Tang - The portion of the knife blade that continues into the handle. This is exposed on a "full tang" knife.


Materials Terms

Brass - Alloy of mainly copper and zinc. Yellow-gold in color

Bronze - Alloy of mainly copper and tin. Similar appearance to brass, but more of a red or brown tint. Higher hardness and scratch resistance than brass or copper.

Copper - A base metal, red in color

Carbon steel - While all steel has Caron, this term refers to knife steels that have a carbon content greater than 0.5%, and are not stainless. Typically has higher toughness and better sharpening ability than stainless steel.

Micarta - Synthetic material used for handles. Made up of layers of fabric (burlap, canvas, paper, etc.) held together with resin. Inexpensive and very durable.

Nickel silver - Trade name for an alloy of copper and nickel, also known as "German silver", it does not actually contain any silver.

Raffir - A type of handle material made of a metal mesh encased in a colored resin block. Includes Raffir Noble (brass/bronze mesh) and Raffir Alume (aluminum mesh).

Stainless steel- Steel with a chromium content of approximately 14% or more. While all steel will rust eventually in certain conditions, "stainless" steel is highly corrosion resistant, and therefore unlikely to develop rust under normal circumstances.


Process Terms

Annealing - A heat treatment process used to soften metal, typically via slow cooling in a furnace.

Cryogenic treatment - A process used to slightly increase the hardness of an already hardened blade, by cooling to sub zero temperatures. Also results in slight toughness decrease.

Forging - The process of using heat and force to move metal and form it into a particular shape. Traditionally done with a hammer and anvil, however power-hammers and hydraulic presses are also used.

Grinding - The process of using machinery, typically a belt grinder, to apply abrasives to steel, in order to remove material, and refine its shape.

Hardening - Critical part of the heat treating process. The blade is brought to a specific temperature, then rapidly cooled, typically by quenching in oil, to change the steel's molecular structure to a harder form.
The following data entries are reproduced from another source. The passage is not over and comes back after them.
(* ===== verification/Interrupts.v ===== *)
(** * Interrupts: descriptor tables and interrupt handlers

    (src/src/arch/x86_64/gdt.rs, idt.rs and timer_isr.rs).  A gate of the IDT is what
    the code asks of the x86_64 crate for it: a handler, the stack it runs on, the
    privilege that may call it; a vector without a gate is not present.  The timer
    handler is the one of Sched.v with its accesses to the serial port and the
    interrupt controller in place. *)

From Stdlib Require Import String.
From S2P Require Import Prelude Context Time Devices DevicesSpec Frames Paging PageExample MemCtl Stacks Sched.

(** ** Interrupt stacks *)

Definition PIT_STACK_INDEX : nat := 0.
Definition SYSCALL_STACK_INDEX : nat := 1.
Definition DOUBLE_FAULT_STACK_INDEX : nat := 2.

Record TaskStateSegment := {
  interrupt_stack_table : list Z;
  privilege_stack_table : list Z;
}.
Definition tss_new : TaskStateSegment := {| interrupt_stack_table := replicate 7 0; privilege_stack_table := replicate 3 0 |}.

Section Stacks.
Context {A : Type} `{PageFrameAllocator A}.

(** The stack is logged as missing before the panic. *)
Definition alloc_ist_stack : kst (MemoryController A) Z :=
  let* s := alloc_stack 16 false in
  match s with Some s => kret (top s) | None => kfault Panic end.

Definition init_tss : kst (MemoryController A) TaskStateSegment :=
  let tss := tss_new in
  let* pit_stack := alloc_ist_stack in
  let tss := {| interrupt_stack_table := <[PIT_STACK_INDEX := pit_stack]> (interrupt_stack_table tss);
                privilege_stack_table := privilege_stack_table tss |} in
  let* syscall_stack := alloc_ist_stack in
  let tss := {| interrupt_stack_table := <[SYSCALL_STACK_INDEX := syscall_stack]> (interrupt_stack_table tss);
                privilege_stack_table := privilege_stack_table tss |} in
  let* double_fault_stack := alloc_ist_stack in
  let tss := {| interrupt_stack_table := <[DOUBLE_FAULT_STACK_INDEX := double_fault_stack]> (interrupt_stack_table tss);
                privilege_stack_table := privilege_stack_table tss |} in
  let* ring0_stack := alloc_ist_stack in
  kret {| interrupt_stack_table := interrupt_stack_table tss;
          privilege_stack_table := <[0%nat := ring0_stack]> (privilege_stack_table tss) |}.
End Stacks.

(** ** The interrupt descriptor table *)

Inductive handler :=
| breakpoint_isr | double_fault_isr | gpf_isr | page_fault_isr | debug_isr | timer_trampoline | syscall_trampoline
| at_address (addr : Z).

Record gate := {
  g_handler : handler;
  g_stack : option nat;
  g_dpl : Z;
}.

Abbreviation idt := (gmap Z gate).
Heat treatment - The process of heating and cooling steel at particular rates and temperatures, in order to manipulate its attributes, such as hardness and toughness. Includes, annealing, normalizing, hardening, tempering, cryogenic treatment, and other processes.

Normalizing - Stress relief process for steel, typically after forging. Consists of heating, then cooling the blade in still air repeatedly.

Stabilizing - The process of filling the pores of a piece of wood with resin, in order to strengthen the wood and reduce the potential for shrinkage, warping, and cracking.

Tempering - Final step of heat treatment, done after cryogenic treatment, and or tempering. Increases toughness and reduces brittleness caused by the hardening process.